=== Task statement ===
Wherever the word "script" shows up in the data, report the line it sits in.

[Dataset records]

(** * The gallery generator of SfePy ([script/gen_gallery.py])

    A shallow embedding of the script: the Python byte-string and
    [posixpath] primitives it calls, the path mapper, the three generation
    stages as computations that log every call to an external collaborator,
    and the driver.  The statements that follow are about these
    definitions. *)

From Stdlib Require Import ZArith Lia.
From Stdlib Require Import Strings.String Strings.Ascii.
From Stdlib Require Import QArith.
From stdpp Require Import base list sorting strings gmap fin_maps.

Local Open Scope Z_scope.

(** ** Python 2 [str] primitives *)

Module PyStr.

(** [c in s] for a one-character [c]. *)
Fixpoint mem (c : ascii) (s : string) : bool :=
  match s with
  | "" => false
  | String a t => Ascii.eqb a c || mem c t
  end.

(** [s[n:]] and [s[:n]] for [0 <= n]. *)
Fixpoint drop (n : nat) (s : string) : string :=
  match n, s with
  | O, _ => s
  | S _, "" => ""
  | S k, String _ t => drop k t
  end.

Fixpoint take (n : nat) (s : string) : string :=
  match n, s with
  | O, _ => ""
  | S _, "" => ""
  | S k, String a t => String a (take k t)
  end.

(** [s[:-1]]. *)
Fixpoint drop_last (s : string) : string :=
  match s with
  | "" => ""
  | String a t => match t with "" => "" | _ => String a (drop_last t) end
  end.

[/Dataset records]

=== Response to the task ===
(** * The gallery generator of SfePy ([script/gen_gallery.py])
    A shallow embedding of the script: the Python byte-string and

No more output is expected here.